(Entries taken from a collection)

/---

Lemma length_fold_zip {A} (h : A → A → A) (first : list A) srcs :
  (∀ t, t ∈ srcs → length t = length first) → length (foldl (zip_with h) first srcs) = length first.
Proof.
  revert first. induction srcs as [|t srcs IH]; intros first Hs; [done|]. cbn [foldl].
  assert (length (zip_with h first t) = length first) as Hl by (rewrite length_zip_with, (Hs t) by (by left); lia).
  rewrite IH; [done|]. intros t' Ht'. rewrite Hl. apply Hs. by right.
Qed.

Lemma fold_bits_ext op srcs (h k : bytes → bool) o : (∀ s, s ∈ srcs → k s = h s) →
  foldl (λ o s, boolOp op o (h s)) o srcs = foldl (λ o s, boolOp op o (k s)) o srcs.
Proof.
  revert o. induction srcs as [|s srcs IH]; intros o Hk; [done|]. cbn [foldl]. rewrite (Hk s) by (by left).
  apply IH. intros t Ht. apply Hk. by right.
Qed.

Lemma bitsOf_slow op src0 srcs :
  bitsOf (slowByte op src0 srcs <$> seq 0 (longest (src0 :: srcs))) = bitopBits op (src0 :: srcs).
Proof.
  set (n := longest (src0 :: srcs)). assert (∀ s, s ∈ src0 :: srcs → (length s ≤ n)%nat) as Hn by (intros; by apply longest_ge).
  unfold bitopBits. fold n. clearbody n. rewrite (foldl_map (zip_with (boolOp op)) (λ t, bitsOf (padTo n t))).
  set (first := match op with BITOP_NOT => _ | _ => _ end).
  assert (Hl : ∀ t, t ∈ (λ t, bitsOf (padTo n t)) <$> srcs → length t = (8 * n)%nat).
  { intros t (s & -> & Hs)%list_elem_of_fmap. rewrite length_bitsOf, length_padTo. specialize (Hn s). set_solver by lia. }
  assert (Hfirst : length first = (8 * n)%nat).
  { assert (length (bitsOf (padTo n src0)) = (8 * n)%nat) as H0.
    { rewrite length_bitsOf, length_padTo. specialize (Hn src0 ltac:(by left)). lia. }
    unfold first. destruct op; by rewrite ?length_fmap. }
  apply list_eq. intros i. destruct (decide (i < 8 * n)%nat) as [Hi|Hi].
  2:{ rewrite !lookup_ge_None_2; [done| |rewrite length_bitsOf, length_fmap, length_seq; lia].
      rewrite length_fold_zip; [lia|]. rewrite Hfirst. exact Hl. }
  destruct (lookup_bitsOf (slowByte op src0 srcs <$> seq 0 n) i) as (c & Hc & ->); [by rewrite length_fmap, length_seq|].
  assert (i / 8 < n)%nat as Hdiv by (apply Nat.Div0.div_lt_upper_bound; lia).
  rewrite list_lookup_fmap, lookup_seq_lt in Hc by done.
  change (Some (slowByte op src0 srcs (i / 8)) = Some c) in Hc.
  set (b := 7 - Z.of_nat (i mod 8)). assert (0 ≤ b < 8) as Hb by (unfold b; pose proof (Nat.mod_upper_bound i 8); lia).
  set (byte := λ s : bytes, if bool_decide (length s ≤ i / 8)%nat then 0 else uchar (at_ s (i / 8))).
  assert (c = ucharOf (foldl (λ o s, bitopFn op o (byte s))
    (match op with BITOP_NOT => notBits 8 (byte src0) | _ => byte src0 end) srcs)) as -> by (by injection Hc as <-).
  rewrite uchar_ucharOf. change 256 with (2 ^ 8). rewrite Z.mod_pow2_bits_low, testbit_fold by lia.
  assert (Hbit : ∀ s, s ∈ src0 :: srcs → bitsOf (padTo n s) !! i = Some (Z.testbit (byte s) b)).
  { intros s Hs. apply padded_bit; [done|by apply Hn]. }
  rewrite (fold_zip_bits op (8 * n) _ _ i (Z.testbit (match op with BITOP_NOT => notBits 8 (byte src0) | _ => byte src0 end) b));
    [|done| |done].
  2:{ unfold first. destruct op; try (by apply Hbit, list_elem_of_here).
      rewrite list_lookup_fmap, (Hbit src0) by (by left). cbn. unfold notBits.
      by rewrite Z.lxor_spec, Z.ones_spec_low, xorb_true_r by lia. }
  f_equal. rewrite <-(foldl_map (λ o t, boolOp op o (t !!! i)) (λ t, bitsOf (padTo n t))).
  apply fold_bits_ext. intros s Hs. apply list_lookup_total_correct, Hbit. by right.
Qed.

End BitopProps.

Lemma bitopResult_bits `{Host} op l src0 srcs : default [] <$> l = src0 :: srcs →
  bitopResult op l = bytesOf (bitopBits op (src0 :: srcs)).
Proof.
  intros Hl. rewrite (bitopResult_slow op l src0 srcs Hl), <-bitsOf_slow. by rewrite bytesOf_bitsOf.
Qed.

(** ** BITFIELD *)

Lemma intBits_u64 n v : (n ≤ 64)%nat → intBits n (u64 v) = intBits n v.
Proof.
  intros Hn. apply list_eq. intros i. destruct (decide (i < n)%nat).
  - rewrite !lookup_intBits by done. unfold u64. by rewrite Z.mod_pow2_bits_low by lia.
  - by rewrite !lookup_ge_None_2 by (rewrite length_intBits; lia).
Qed.

Lemma fieldAt_inside b o bits : 0 ≤ o → 0 ≤ bits → o + bits ≤ 8 * Z.of_nat (length b) →
  fieldAt b o bits = bitsInt (segment (Z.to_nat o) (Z.to_nat bits) (bitsOf b)).
Proof.
  intros Ho Hb Hl. unfold fieldAt, segment. rewrite drop_app_le by (rewrite length_bitsOf; lia).
  rewrite take_app_le by (rewrite length_drop, length_bitsOf; lia). done.
Qed.
(* ===== verification/Dump.v ===== *)
(** * Dump: DUMP and RESTORE, src/src/cluster.c

    The payload of DUMP is a saved object, the version of the format and a checksum;
    RESTORE verifies and loads it.  The idle time and the frequency RESTORE can set
    are parsed, and not kept: the model has no eviction. *)

From Stdlib Require Import Ascii String ZifyBool.
From stdpp Require Import base tactics option strings numbers gmap fin_maps list.
From S2P Require Import Prelude Util Endian Object SdsArgs Db Server TString Lzf Crc64 Rio Rdb RdbProps.

Local Open Scope Z_scope.

Section Dump.
Context `{Host} `{OtherCommands} (bufAddr htab : Z → Z) (fresh : nat → Z) (rdb_compression : bool).
Context (saveOther : robj → rioM Z) (typeOther : robj → Z) (loadOther : Z → rioM (option robj)).

(** The buffer of the payload; [addr] is where it is in memory. *)
Definition createDumpPayload (addr : Z) (o : robj) : res (list Z) :=
  r ← (n ← rdbSaveObjectType bufAddr typeOther o;
       serverAssert (negb (n =? 0)) "createDumpPayload" ;;
       n ← rdbSaveObject bufAddr htab fresh rdb_compression saveOther o;
       serverAssert (negb (n =? 0)) "createDumpPayload") (rioInitWithBuffer []);
  let p := ptr (snd r) ++ [Z.land RDB_VERSION 0xff; Z.land (Z.shiftr RDB_VERSION 8) 0xff] in
  let crc := memrev64ifbe (hostBytes 8 (crc64 0 addr p)) in
  mret (p ++ crc).

(** [true] for [C_OK] *)
Definition verifyDumpPayload (addr : Z) (p : list Z) : bool :=
  let len := Z.of_nat (length p) in
  if len <? 10 then false else
  let footer := drop (Z.to_nat (len - 10)) p in
  let rdbver := Z.lor (Z.shiftl (footer !!! 1%nat) 8) (footer !!! 0%nat) in
  if RDB_VERSION <? rdbver then false else
  let crc := memrev64ifbe (hostBytes 8 (crc64 0 addr (take (Z.to_nat (len - 8)) p))) in
  bool_decide (crc = take 8 (drop 2 footer)).

(** A computation that has no effect on the server. *)
Definition liftRes {A} (m : res A) : M server A := λ s,
  match m with Ok a => Ok (a, s) | Fault f => Fault f end.

Definition dumpCommand (addr : Z) (c : clientId) : M server unit :=
  cl ← getClient c;
  g ← gets srv_env;
  key ← argv cl 1;
  o ← withDb (c_db cl) (lookupKeyRead g (readonlyCmd cl) key);
  match o with
  | None => addReply c (RNull (c_resp cl))
  | Some o =>
      payload ← liftRes (createDumpPayload addr o);
      addReply c (RBulk (unraw payload))
  end.

Definition NOT_AN_INTEGER : reply := RError "value is not an integer or out of range".

(** The options of RESTORE: the error, or [replace] and [absttl]. *)
Fixpoint restoreOptions (args : list bytes) (replace absttl : bool) (lfu_freq lru_idle : Z) : reply + bool * bool :=
  match args with
  | [] => inr (replace, absttl)
  | a :: rest =>
      if strcaseeq a (B "replace") then restoreOptions rest true absttl lfu_freq lru_idle
      else if strcaseeq a (B "absttl") then restoreOptions rest replace true lfu_freq lru_idle
      else
        match rest with
        | next :: rest' =>
            if strcaseeq a (B "idletime") && (lfu_freq =? -1) then
              match string2ll next with
              | None => inl NOT_AN_INTEGER
              | Some v =>
                  if v <? 0 then inl (RError "Invalid IDLETIME value, must be >= 0")
                  else restoreOptions rest' replace absttl lfu_freq v
              end
            else if strcaseeq a (B "freq") && (lru_idle =? -1) then
              match string2ll next with
              | None => inl NOT_AN_INTEGER
              | Some v =>
                  if (v <? 0) || (255 <? v) then inl (RError "Invalid FREQ value, must be >= 0 and <= 255")
                  else restoreOptions rest' replace absttl v lru_idle
              end
            else inl (RError "syntax error")
        | [] => inl (RError "syntax error")
        end
  end.

(** [rdbLoadObjectType] and [rdbLoadObject] on the payload. *)
Definition loadPayload (payload : list Z) : res (option robj) :=
  r ← (type ← rdbLoadObjectType bufAddr;
       if type =? -1 then mret None else rdbLoadObject bufAddr fresh loadOther type) (rioInitWithBuffer payload);
  mret (fst r).

Definition restoreCommand (addr : Z) (c : clientId) : M server unit :=
  cl ← getClient c;
  g ← gets srv_env;
  match restoreOptions (drop 4 (c_argv cl)) false false (-1) (-1) with
  | inl err => addReply c err
  | inr (replace, absttl) =>
      key ← argv cl 1;
      busy ← (if negb replace then o ← withDb (c_db cl) (lookupKeyWrite g key); mret (bool_decide (is_Some o))
              else mret false);
      if (busy : bool) then addReply c (RError "BUSYKEY Target key name already exists.") else
      e ← argv cl 2;
      ttl ← getLongLongFromObject (Some (createStringObject e));
      match ttl with
      | None => addReply c NOT_AN_INTEGER
      | Some ttl =>
          if ttl <? 0 then addReply c (RError "Invalid TTL value, must be >= 0") else
          p ← argv cl 3;
          if negb (verifyDumpPayload addr (raw p)) then
            addReply c (RError "DUMP payload version or checksum are wrong")
          else
            obj ← liftRes (loadPayload (raw p));
            match obj with
            | None => addReply c (RError "Bad data format")
            | Some obj =>
                (if replace then withDb (c_db cl) (dbSyncDelete key) ;; mret tt else mret tt) ;;
                withDb (c_db cl) (dbAdd key obj) ;;
                (if negb (ttl =? 0)
                 then withDb (c_db cl) (setExpire key (if absttl then ttl else i64 (ttl + mstime g))) else mret tt) ;;
                addReply c ROk ;;
                incrDirty
            end
      end
  end.

End Dump.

\---

**THE PROBLEM**
Retype the entries above exactly, but only from the line containing "n)%nat) as H0." through the line containing "rewrite length_fold_zip; [lia|].", both included.

**TASK OUTPUT**
  { assert (length (bitsOf (padTo n src0)) = (8 * n)%nat) as H0.
    { rewrite length_bitsOf, length_padTo. specialize (Hn src0 ltac:(by left)). lia. }
    unfold first. destruct op; by rewrite ?length_fmap. }
  apply list_eq. intros i. destruct (decide (i < 8 * n)%nat) as [Hi|Hi].
  2:{ rewrite !lookup_ge_None_2; [done| |rewrite length_bitsOf, length_fmap, length_seq; lia].
      rewrite length_fold_zip; [lia|]. rewrite Hfirst. exact Hl. }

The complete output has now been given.